▶ Records to process

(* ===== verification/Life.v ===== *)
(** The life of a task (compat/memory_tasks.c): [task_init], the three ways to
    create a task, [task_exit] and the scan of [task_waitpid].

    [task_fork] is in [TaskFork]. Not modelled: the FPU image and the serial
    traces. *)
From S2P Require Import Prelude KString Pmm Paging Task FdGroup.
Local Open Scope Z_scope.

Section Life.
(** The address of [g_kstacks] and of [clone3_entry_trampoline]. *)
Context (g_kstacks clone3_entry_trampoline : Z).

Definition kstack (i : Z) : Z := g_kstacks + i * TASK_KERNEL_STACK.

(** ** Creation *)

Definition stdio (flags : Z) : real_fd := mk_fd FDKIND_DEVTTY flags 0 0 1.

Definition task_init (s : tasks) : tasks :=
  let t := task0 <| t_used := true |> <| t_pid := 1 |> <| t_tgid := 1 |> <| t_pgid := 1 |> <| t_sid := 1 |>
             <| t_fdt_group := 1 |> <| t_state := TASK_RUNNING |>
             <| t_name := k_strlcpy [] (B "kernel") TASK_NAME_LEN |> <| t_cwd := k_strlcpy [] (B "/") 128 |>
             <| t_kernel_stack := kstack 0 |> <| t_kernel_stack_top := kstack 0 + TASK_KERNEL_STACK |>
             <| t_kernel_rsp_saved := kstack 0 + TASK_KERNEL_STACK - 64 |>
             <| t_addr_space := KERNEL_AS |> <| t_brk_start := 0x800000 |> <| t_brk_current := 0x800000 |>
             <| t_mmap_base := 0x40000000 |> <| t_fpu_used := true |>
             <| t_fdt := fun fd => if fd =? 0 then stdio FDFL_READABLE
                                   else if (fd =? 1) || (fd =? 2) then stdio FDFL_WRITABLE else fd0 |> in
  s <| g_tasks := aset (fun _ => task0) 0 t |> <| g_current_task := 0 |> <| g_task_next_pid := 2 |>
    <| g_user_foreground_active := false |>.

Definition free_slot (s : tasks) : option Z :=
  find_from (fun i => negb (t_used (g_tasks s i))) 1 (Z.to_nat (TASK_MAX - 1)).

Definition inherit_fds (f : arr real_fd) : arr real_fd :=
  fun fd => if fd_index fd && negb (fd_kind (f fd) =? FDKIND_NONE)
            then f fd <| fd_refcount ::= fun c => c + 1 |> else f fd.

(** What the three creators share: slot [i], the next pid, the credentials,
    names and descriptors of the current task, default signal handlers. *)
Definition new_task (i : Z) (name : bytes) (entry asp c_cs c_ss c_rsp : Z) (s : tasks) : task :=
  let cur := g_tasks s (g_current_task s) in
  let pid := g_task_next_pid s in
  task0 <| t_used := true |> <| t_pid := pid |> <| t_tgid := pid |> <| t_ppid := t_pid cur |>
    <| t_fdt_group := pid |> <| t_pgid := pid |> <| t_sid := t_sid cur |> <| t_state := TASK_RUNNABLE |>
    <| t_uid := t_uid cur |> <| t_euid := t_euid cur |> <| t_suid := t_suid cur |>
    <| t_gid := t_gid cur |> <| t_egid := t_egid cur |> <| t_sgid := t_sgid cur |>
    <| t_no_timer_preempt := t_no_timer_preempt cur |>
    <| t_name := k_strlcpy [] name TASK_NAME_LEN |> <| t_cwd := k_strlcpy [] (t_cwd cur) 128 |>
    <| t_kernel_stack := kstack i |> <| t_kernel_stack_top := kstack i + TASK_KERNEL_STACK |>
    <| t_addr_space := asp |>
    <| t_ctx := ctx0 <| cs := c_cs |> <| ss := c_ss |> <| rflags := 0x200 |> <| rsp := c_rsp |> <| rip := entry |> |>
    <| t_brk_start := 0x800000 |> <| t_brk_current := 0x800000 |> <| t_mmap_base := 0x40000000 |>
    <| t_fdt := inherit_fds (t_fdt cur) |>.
* * *
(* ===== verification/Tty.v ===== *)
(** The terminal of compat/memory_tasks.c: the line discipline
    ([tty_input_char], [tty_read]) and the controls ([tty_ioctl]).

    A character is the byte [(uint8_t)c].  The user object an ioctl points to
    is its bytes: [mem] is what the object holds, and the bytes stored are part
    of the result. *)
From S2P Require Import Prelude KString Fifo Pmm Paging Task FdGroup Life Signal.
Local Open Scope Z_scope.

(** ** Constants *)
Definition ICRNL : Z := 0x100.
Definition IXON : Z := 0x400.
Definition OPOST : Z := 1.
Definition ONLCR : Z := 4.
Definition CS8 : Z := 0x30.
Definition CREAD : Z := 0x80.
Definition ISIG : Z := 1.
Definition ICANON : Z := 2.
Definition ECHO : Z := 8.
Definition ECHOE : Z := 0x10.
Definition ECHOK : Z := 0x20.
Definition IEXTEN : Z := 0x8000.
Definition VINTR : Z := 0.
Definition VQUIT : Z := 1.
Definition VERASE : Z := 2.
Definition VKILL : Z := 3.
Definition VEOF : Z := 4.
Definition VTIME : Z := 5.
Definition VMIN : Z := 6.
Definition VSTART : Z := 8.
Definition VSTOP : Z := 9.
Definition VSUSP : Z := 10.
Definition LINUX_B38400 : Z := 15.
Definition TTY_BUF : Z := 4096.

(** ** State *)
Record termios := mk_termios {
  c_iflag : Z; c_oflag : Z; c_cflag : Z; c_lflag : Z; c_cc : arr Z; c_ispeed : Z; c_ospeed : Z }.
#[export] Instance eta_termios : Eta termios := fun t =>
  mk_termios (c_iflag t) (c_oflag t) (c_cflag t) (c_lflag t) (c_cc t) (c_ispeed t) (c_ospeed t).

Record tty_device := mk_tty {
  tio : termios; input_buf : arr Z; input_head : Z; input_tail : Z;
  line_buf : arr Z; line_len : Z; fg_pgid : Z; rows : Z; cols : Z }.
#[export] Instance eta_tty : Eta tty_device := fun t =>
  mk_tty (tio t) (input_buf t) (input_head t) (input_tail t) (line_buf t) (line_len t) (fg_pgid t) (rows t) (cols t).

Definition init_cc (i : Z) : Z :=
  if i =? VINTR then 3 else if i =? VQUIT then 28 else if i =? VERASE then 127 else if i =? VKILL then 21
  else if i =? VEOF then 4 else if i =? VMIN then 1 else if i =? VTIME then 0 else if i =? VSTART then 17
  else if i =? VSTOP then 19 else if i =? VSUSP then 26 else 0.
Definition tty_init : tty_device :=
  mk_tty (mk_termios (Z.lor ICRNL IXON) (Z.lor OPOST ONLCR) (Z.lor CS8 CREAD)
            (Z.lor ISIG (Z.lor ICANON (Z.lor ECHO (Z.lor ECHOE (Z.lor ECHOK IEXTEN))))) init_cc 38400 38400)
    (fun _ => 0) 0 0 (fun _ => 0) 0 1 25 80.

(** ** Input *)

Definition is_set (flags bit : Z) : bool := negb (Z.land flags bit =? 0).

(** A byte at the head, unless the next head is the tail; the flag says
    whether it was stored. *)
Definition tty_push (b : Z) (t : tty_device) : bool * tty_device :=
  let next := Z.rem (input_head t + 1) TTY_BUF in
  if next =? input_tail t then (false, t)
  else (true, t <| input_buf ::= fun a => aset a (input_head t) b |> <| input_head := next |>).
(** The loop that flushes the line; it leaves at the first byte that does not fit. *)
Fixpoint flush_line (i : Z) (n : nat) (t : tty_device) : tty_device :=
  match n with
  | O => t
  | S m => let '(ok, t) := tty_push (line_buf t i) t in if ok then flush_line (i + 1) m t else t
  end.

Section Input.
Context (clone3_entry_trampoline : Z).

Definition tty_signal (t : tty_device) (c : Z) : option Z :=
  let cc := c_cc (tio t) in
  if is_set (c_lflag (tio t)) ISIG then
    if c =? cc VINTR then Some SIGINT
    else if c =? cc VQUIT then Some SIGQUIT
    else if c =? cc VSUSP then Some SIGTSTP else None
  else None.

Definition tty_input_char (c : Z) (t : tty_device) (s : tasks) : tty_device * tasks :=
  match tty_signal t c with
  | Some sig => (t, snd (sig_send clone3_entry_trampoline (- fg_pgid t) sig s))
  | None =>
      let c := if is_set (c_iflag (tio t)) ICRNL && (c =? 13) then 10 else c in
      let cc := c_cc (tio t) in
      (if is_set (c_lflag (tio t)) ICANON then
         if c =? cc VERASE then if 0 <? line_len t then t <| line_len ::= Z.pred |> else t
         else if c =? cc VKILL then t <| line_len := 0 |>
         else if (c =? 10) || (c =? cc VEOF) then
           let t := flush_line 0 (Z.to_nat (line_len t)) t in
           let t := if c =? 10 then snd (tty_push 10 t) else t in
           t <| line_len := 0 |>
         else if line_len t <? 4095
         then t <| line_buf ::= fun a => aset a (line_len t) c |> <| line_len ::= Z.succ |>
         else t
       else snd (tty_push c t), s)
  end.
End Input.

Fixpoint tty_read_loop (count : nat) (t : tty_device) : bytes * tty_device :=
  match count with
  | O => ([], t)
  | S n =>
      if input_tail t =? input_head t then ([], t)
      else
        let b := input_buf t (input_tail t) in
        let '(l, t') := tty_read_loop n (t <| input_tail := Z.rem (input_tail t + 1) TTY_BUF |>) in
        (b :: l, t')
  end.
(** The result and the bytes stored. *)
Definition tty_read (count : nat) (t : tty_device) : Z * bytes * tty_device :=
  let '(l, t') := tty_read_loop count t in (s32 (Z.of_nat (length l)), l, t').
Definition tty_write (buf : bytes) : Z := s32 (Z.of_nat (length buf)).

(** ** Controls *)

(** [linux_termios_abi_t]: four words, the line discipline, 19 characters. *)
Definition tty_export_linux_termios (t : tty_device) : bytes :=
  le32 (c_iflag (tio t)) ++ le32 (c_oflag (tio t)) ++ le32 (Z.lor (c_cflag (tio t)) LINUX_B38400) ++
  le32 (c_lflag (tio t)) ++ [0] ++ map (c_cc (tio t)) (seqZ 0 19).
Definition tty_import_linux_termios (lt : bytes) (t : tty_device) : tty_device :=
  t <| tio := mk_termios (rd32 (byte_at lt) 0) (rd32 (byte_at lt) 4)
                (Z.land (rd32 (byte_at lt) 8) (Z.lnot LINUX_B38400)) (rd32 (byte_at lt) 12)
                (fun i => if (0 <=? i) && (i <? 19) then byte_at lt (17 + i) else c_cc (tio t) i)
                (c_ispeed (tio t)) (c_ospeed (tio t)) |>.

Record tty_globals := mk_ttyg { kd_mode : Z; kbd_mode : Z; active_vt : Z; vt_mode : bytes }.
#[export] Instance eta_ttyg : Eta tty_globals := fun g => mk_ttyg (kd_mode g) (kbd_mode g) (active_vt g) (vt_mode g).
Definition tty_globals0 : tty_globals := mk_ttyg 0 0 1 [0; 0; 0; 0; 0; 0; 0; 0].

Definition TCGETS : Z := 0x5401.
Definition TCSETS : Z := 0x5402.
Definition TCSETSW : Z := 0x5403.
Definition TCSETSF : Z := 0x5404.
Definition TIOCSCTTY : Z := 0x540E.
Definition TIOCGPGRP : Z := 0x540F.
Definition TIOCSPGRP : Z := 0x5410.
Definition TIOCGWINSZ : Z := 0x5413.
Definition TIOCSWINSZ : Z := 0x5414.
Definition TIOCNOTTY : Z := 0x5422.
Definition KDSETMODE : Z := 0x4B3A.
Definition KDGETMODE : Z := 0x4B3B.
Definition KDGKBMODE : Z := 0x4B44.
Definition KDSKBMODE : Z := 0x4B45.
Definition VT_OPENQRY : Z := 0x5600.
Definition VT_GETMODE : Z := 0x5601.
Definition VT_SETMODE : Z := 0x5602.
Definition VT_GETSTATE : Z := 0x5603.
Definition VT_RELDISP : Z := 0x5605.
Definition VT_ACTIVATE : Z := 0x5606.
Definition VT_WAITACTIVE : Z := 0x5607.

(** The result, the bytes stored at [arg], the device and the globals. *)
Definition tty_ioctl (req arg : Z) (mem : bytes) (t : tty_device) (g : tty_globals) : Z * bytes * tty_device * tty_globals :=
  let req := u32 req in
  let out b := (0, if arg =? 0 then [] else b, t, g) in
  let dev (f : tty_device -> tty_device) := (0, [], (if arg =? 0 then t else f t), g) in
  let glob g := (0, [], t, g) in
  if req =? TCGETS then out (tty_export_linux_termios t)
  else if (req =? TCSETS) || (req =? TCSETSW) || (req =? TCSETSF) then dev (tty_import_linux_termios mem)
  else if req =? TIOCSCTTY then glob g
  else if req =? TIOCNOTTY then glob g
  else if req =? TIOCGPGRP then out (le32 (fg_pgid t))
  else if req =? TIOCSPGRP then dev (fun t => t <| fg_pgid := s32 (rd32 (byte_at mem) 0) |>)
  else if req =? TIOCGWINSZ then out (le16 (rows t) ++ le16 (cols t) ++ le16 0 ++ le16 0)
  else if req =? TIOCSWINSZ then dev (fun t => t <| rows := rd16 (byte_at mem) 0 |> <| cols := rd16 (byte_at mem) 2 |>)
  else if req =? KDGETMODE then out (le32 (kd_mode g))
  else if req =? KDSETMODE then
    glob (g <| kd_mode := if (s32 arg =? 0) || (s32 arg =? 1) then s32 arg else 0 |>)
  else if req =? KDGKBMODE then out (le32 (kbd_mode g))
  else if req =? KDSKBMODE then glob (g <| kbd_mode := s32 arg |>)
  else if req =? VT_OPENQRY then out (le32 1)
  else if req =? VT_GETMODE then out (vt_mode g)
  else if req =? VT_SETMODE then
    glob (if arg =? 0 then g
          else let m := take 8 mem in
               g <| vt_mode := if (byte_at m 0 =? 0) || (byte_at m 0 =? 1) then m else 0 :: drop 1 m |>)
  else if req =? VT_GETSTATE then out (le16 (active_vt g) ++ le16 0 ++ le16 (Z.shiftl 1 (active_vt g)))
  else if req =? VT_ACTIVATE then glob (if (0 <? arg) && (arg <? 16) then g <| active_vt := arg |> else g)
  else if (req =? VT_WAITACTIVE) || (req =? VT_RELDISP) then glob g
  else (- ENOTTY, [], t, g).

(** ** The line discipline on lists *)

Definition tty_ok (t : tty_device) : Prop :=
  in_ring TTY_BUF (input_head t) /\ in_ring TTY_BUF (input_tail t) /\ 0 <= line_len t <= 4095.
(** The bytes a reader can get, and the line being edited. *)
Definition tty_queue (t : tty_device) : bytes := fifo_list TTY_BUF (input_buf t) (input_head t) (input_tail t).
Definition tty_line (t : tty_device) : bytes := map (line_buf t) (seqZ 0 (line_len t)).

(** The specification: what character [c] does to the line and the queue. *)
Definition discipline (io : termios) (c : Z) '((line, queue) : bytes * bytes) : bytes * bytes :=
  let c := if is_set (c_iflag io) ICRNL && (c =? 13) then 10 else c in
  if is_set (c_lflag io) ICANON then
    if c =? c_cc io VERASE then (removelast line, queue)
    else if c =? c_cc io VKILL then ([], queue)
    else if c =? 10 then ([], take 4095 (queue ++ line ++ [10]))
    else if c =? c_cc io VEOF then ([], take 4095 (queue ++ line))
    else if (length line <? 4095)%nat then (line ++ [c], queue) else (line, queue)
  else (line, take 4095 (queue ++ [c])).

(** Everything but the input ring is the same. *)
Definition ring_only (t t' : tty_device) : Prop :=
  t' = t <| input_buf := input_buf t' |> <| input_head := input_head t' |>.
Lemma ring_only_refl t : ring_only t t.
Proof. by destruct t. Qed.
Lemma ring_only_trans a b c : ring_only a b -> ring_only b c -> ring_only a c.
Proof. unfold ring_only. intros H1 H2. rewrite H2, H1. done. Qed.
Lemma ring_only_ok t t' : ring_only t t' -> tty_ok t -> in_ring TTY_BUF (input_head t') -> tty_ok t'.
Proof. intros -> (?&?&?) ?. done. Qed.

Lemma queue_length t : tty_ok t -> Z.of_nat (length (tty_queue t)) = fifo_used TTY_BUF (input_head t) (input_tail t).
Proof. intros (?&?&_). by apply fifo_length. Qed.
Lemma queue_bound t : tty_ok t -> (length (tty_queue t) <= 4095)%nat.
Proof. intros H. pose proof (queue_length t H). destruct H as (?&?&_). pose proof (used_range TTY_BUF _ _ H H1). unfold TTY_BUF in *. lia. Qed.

▶ Directions
Reproduce word for word the material above, beginning with the line that contains "Record termios := mk_termios" and ending with the line that contains "line_buf : arr".

▶ Answer for this exercise
Record termios := mk_termios {
  c_iflag : Z; c_oflag : Z; c_cflag : Z; c_lflag : Z; c_cc : arr Z; c_ispeed : Z; c_ospeed : Z }.
#[export] Instance eta_termios : Eta termios := fun t =>
  mk_termios (c_iflag t) (c_oflag t) (c_cflag t) (c_lflag t) (c_cc t) (c_ispeed t) (c_ospeed t).

Record tty_device := mk_tty {
  tio : termios; input_buf : arr Z; input_head : Z; input_tail : Z;
  line_buf : arr Z; line_len : Z; fg_pgid : Z; rows : Z; cols : Z }.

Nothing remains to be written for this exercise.